To investigate the pathogenesis of glomerulonephritis in patients with systemic lupus erythematosus, Antigoni Triantafyllopoulou, M.D., of the Hospital for Special Surgery in New York City, and colleagues developed an accelerated mouse model of lupus nephritis.

The researchers found that the mice developed proliferative glomerulonephritis, characterized by infiltrating kidney macrophages that were responsible for the production of growth factors and renal matrix metalloproteinases, which were induced by type I interferon. Crescent formation was also dependent on kidney macrophages, according to the study. The macrophages were "alternatively activated macrophages," normally involved in tissue repair, rather than inflammatory macrophages.
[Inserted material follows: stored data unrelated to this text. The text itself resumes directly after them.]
(* ===== verification/FilMoves.v ===== *)
(** Completions in the flash firmware: what they do to the tasks and how far they
    bring them, and the states that differ only in what polling changes. *)
From stdpp Require Import functions.
From S2P Require Import Prelude Avl Flash Fil FilFacts FilSched FilQueue FilDispatch FilRound.
#[local] Open Scope Z_scope.
#[local] Unset Default Proof Using.

(** * Progress

    A task goes through the phases of its die in order, and is then answered. *)
Definition stage (p : phase) : nat :=
  match p with PIdle => 0 | PIn _ => 1 | PExec _ => 2 | PWait _ => 3 | POut _ => 4 end.
Definition progress (ph : die_id → phase) : nat := sum_list ((λ dk, stage (ph dk)) <$> all_dies).

Lemma progress_mono ph ph' : (∀ dk, (stage (ph dk) ≤ stage (ph' dk))%nat) → (progress ph ≤ progress ph')%nat.
Proof. intros E. unfold progress. induction all_dies as [|dk l IH]; [done|]. cbn. specialize (E dk). lia. Qed.
Lemma progress_update ph dk p : valid dk → (progress (<[dk := p]> ph) + stage (ph dk) = progress ph + stage p)%nat.
Proof.
  intros V%all_dies_valid. unfold progress. pose proof all_dies_NoDup as Hn. revert V Hn.
  induction all_dies as [|dk' l IH]; intros V Hn; [by apply not_elem_of_nil in V|].
  apply NoDup_cons in Hn as [Hx Hn]. cbn. apply elem_of_cons in V as [->|V].
  - rewrite fn_lookup_insert. assert ((λ dk, stage (<[dk' := p]> ph dk)) <$> l = (λ dk, stage (ph dk)) <$> l) as ->; [|lia].
    apply list_fmap_ext. intros i y Hy%list_elem_of_lookup_2. rewrite fn_lookup_insert_ne; [done|]. by intros ->.
  - specialize (IH V Hn). rewrite (fn_lookup_insert_ne _ dk dk') by (intros ->; done). lia.
Qed.

(** The tasks [l] were answered; progress is at least [k]. *)
Record moves (l : list Z) (k : nat) (ph : die_id → phase) (s : fil) (ph' : die_id → phase) (s' : fil) : Prop := {
  mv_used : used_ring s' = used_ring s ++ l;
  mv_pending : pending s ≡ₚ l ++ pending s';
  mv_static : ∀ t, static (tasks s' t) = static (tasks s t);
  mv_done : ∀ t, t ∈ l ∨ k_completed (tasks s t) = true → k_completed (tasks s' t) = true;
  mv_commands : commands s' ≡ₚ commands s;
  mv_progress : (progress ph + k ≤ progress ph' + 5 * length l)%nat;
}.
Lemma moves_refl ph s : moves [] 0 ph s ph s.
Proof. split; [by rewrite app_nil_r|done|done|by intros t [?%not_elem_of_nil|?]|done|cbn; lia]. Qed.
Lemma moves_trans l1 l2 k1 k2 k ph1 s1 ph2 s2 ph3 s3 : moves l1 k1 ph1 s1 ph2 s2 → moves l2 k2 ph2 s2 ph3 s3 →
  (k ≤ k1 + k2)%nat → moves (l1 ++ l2) k ph1 s1 ph3 s3.
Proof.
  intros A B Hk. split.
  - by rewrite (mv_used _ _ _ _ _ _ B), (mv_used _ _ _ _ _ _ A), app_assoc.
  - by rewrite (mv_pending _ _ _ _ _ _ A), (mv_pending _ _ _ _ _ _ B), app_assoc.
  - intros t. by rewrite (mv_static _ _ _ _ _ _ B), (mv_static _ _ _ _ _ _ A).
  - intros t. rewrite elem_of_app. intros [[?|?]|?]; apply (mv_done _ _ _ _ _ _ B); [right; apply A; by left|by left|right; apply A; by right].
  - by rewrite (mv_commands _ _ _ _ _ _ B), (mv_commands _ _ _ _ _ _ A).
  - pose proof (mv_progress _ _ _ _ _ _ A). pose proof (mv_progress _ _ _ _ _ _ B). rewrite length_app. lia.
Qed.
Lemma moves_weaken l k k' ph s ph' s' : moves l k ph s ph' s' → (k' ≤ k)%nat → moves l k' ph s ph' s'.
Proof. intros [] ?. split; try done. lia. Qed.
Lemma moves_steps c ph s ph' s' : steps c [] ph s ph' s' → moves [] 0 ph s ph' s'.
Proof.
  intros S. split.
  - rewrite app_nil_r. apply S.
  - symmetry. apply S.
  - apply S.
  - intros t [?%not_elem_of_nil|Ht]; [done|]. by rewrite (proj1 (st_done _ _ _ _ _ _ S t)).
  - apply S.
  - cbn. assert (progress ph ≤ progress ph')%nat; [|lia]. apply progress_mono. intros dk.
    destruct (st_grow _ _ _ _ _ _ S dk) as [->|(-> & _)]; [done|cbn; lia].
Qed.

(** * States that differ in what looking at the controllers changes *)
Record quiet (s s' : fil) : Prop := {
  qt_dies : ∀ dk, ∃ e, dies s' dk = set_cmd_error e (dies s dk);
  qt_rest : tasks s' = tasks s ∧ chip_queues s' = chip_queues s ∧ request_count s' = request_count s ∧
    channel_rr_index s' = channel_rr_index s ∧ channel_status s' = channel_status s ∧
    waiting_read_xfer s' = waiting_read_xfer s ∧ chips s' = chips s;
  qt_lists : chip_in_transfer_list s' = chip_in_transfer_list s ∧ die_command_avl s' = die_command_avl s ∧
    chip_out_transfer_list s' = chip_out_transfer_list s ∧ used_ring s' = used_ring s;
  qt_log : issued (nfc_log s') = issued (nfc_log s);
}.
Lemma quiet_same s s' : dies s' = dies s →
  (tasks s' = tasks s ∧ chip_queues s' = chip_queues s ∧ request_count s' = request_count s ∧
   channel_rr_index s' = channel_rr_index s ∧ channel_status s' = channel_status s ∧
   waiting_read_xfer s' = waiting_read_xfer s ∧ chips s' = chips s) →
  (chip_in_transfer_list s' = chip_in_transfer_list s ∧ die_command_avl s' = die_command_avl s ∧
   chip_out_transfer_list s' = chip_out_transfer_list s ∧ used_ring s' = used_ring s) →
  issued (nfc_log s') = issued (nfc_log s) → quiet s s'.
Proof. intros E ? ? ?. split; try done. intros dk. exists (cmd_error (dies s dk)). rewrite E. by destruct (dies s dk). Qed.
Ltac quiet := apply quiet_same; fcbn; rewrite ?issued_other by done; done.
Lemma quiet_refl s : quiet s s.
Proof. by apply quiet_same. Qed.
Lemma quiet_chain s1 s2 s3 : quiet s1 s2 → quiet s2 s3 → quiet s1 s3.
Proof.
  intros [D1 R1 L1 G1] [D2 R2 L2 G2]. split; [|intuition congruence..].
  intros dk. destruct (D1 dk) as [e1 E1], (D2 dk) as [e2 E2]. exists e2. by rewrite E2, E1.
Qed.
Lemma quiet_die_ok s s' p dk : quiet s s' → die_ok s p dk → die_ok s' p dk.
Proof.
  intros [D (Et & _) _ _] Hd. destruct (D dk) as [e E]. unfold die_ok in *.
  destruct p; rewrite ?E, ?Et; try done; destruct Hd as [[] ?]; (split; [split|]); rewrite ?E, ?Et; done.
Qed.
Lemma quiet_entry s s' dk : quiet s s' → entry s' dk = entry s dk.
Proof. intros [D _ _ _]. unfold entry. by destruct (D dk) as [e ->]. Qed.
Lemma quiet_queued s s' : quiet s s' → queued s' = queued s.
Proof. intros [_ (_ & E & _) _ _]. apply queued_same. by rewrite E. Qed.
Lemma quiet_in_flight s s' : quiet s s' → in_flight s' = in_flight s.
Proof. intros [D _ _ _]. apply in_flight_same. intros dk. by destruct (D dk) as [e ->]. Qed.
Lemma quiet_moves ph s s' : quiet s s' → moves [] 0 ph s ph s'.
Proof.
  intros Q. split.
  - rewrite app_nil_r. apply Q.
  - unfold pending. by rewrite (quiet_queued _ _ Q), (quiet_in_flight _ _ Q).
  - intros t. by destruct Q as [_ (-> & _) _ _].
  - intros t [?%not_elem_of_nil|?]; [done|]. by destruct Q as [_ (-> & _) _ _].
  - rewrite (commands_same s s'); [done| | |apply Q]; by destruct Q as [_ (E1 & E2 & _) _ _]; intros; rewrite ?E1, ?E2.
  - cbn. lia.
Qed.
Lemma inv_quiet X ph u s s' : quiet s s' → inv X ph u s → inv X ph u s'.
Proof.
  intros Q I. pose proof Q as [D (E1 & E2 & E3 & E4 & E5 & E6 & E7) (L1 & L2 & L3 & L4) _].
  destruct I. split; unfold chip_queued in *; rewrite ?E1, ?E2, ?E3, ?E4, ?E5, ?E6, ?E7, ?L1, ?L2, ?L3; try done.
  - intros dk. by eapply quiet_die_ok.
  - destruct i_avl as [A1 A2]. split; [done|]. intros x. by rewrite A2, (quiet_entry _ _ _ Q).
  - intros ck i Hi d Hd. specialize (i_lun ck i Hi d Hd). destruct (D (ck, d)) as [e ->]. exact i_lun.
Qed.
Lemma quiet_out l s s' : quiet s s' → quiet (set_out_list l s) (set_out_list l s').
Proof. intros [D R (L1 & L2 & L3 & L4) G]. by split. Qed.
(* ===== verification/FilTick.v ===== *)
(** One iteration of [fil_tick]: it never stops, keeps the invariant, leaves no
    idle channel with something to start, and makes progress. *)
From stdpp Require Import functions.
From S2P Require Import Prelude Avl Flash Fil FilFacts FilSched FilQueue FilDispatch FilRound FilMoves FilDone FilServe FilFinish FilPoll.
#[local] Open Scope Z_scope.
#[local] Unset Default Proof Using.

(** * Lists that change while they are traversed *)
Section safe.
Context {A : Type} `{EqDecision A}.
Lemma next_in_middle (pre post : list A) x : x ∉ pre → next_in x (pre ++ x :: post) = Some (head post).
Proof using Type.
  induction pre as [|y pre IH]; intros Hx; cbn [app next_in]; [by rewrite decide_True|].
  apply not_elem_of_cons in Hx as [Hne Hx]. rewrite decide_False by done. by apply IH.
Qed.
Lemma list_del_middle (pre post : list A) x : NoDup (pre ++ x :: post) → list_del x (pre ++ x :: post) = pre ++ post.
Proof using Type.
  intros (_ & Hd & [Hp _]%NoDup_cons)%NoDup_app. unfold list_del. rewrite filter_app, filter_cons_False by auto.
  change (list_del x pre ++ list_del x post = pre ++ post). rewrite !list_del_not_in; [done|done|].
  intros Hx. apply (Hd x Hx). by left.
Qed.

(** [J n] holds after [n] iterations; elements are added at the end, at most as
    many as a measure [μ] goes down. *)
Context (members : fil → list A) (body : A → ST fil unit) (J : nat → fil → Prop) (μ : fil → nat).
Lemma wp_for_each_safe : (∀ n s, J n s → NoDup (members s)) →
  (∀ n s pre x post, J n s → members s = pre ++ x :: post → wp (body x) (λ _ s', J (S n) s' ∧
     ∃ pre' ext, members s' = pre' ++ post ++ ext ∧ (length ext + μ s' ≤ μ s)%nat) s) →
  ∀ fuel n s pre post, J n s → members s = pre ++ post → (length post + μ s ≤ fuel)%nat →
  wp (for_each_safe fuel members body (head post)) (λ _ s', if decide (post = []) then s' = s else ∃ m, J (S m) s') s.
Proof using Type.
  intros Hn Hb. induction fuel as [|fuel IH]; intros n s pre post HJ E Hf; destruct post as [|x post]; cbn [head for_each_safe];
    [by apply wp_ret|cbn [length] in Hf; lia|by apply wp_ret|].
  destruct (decide (x :: post = [])) as [|_]; [done|]. apply wp_bind, wp_get. apply wp_bind. rewrite E, next_in_middle.
  2:{ pose proof (Hn _ _ HJ) as Hd. rewrite E in Hd. apply NoDup_app in Hd as (_ & Hd & _). intros Hx. apply (Hd x Hx). by left. }
  apply wp_deref. eexists. split; [done|]. apply wp_bind. eapply wp_mono; [by eapply Hb|].
  intros [] s' (HJ' & pre' & ext & E' & L). destruct post as [|y post].
  - destruct fuel; cbn [head for_each_safe]; apply wp_ret; eauto.
  - cbn [length] in Hf. eapply wp_mono; [apply (IH (S n) s' pre' ((y :: post) ++ ext)); [done|done|]|].
    + rewrite length_app. cbn [length]. lia.
    + intros [] s2. by rewrite decide_False by done.
Qed.
End safe.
"These findings reveal a role for type I interferons and alternatively activated macrophages in aggressive proliferative lesions of lupus nephritis," Triantafyllopoulou and colleagues conclude. "These findings suggest that manipulating kidney macrophage programming in lupus nephritis may represent a fruitful therapeutic approach to attenuating proliferative nephritis and associated irreversible renal cell loss and deterioration of function in systemic lupus erythematosus."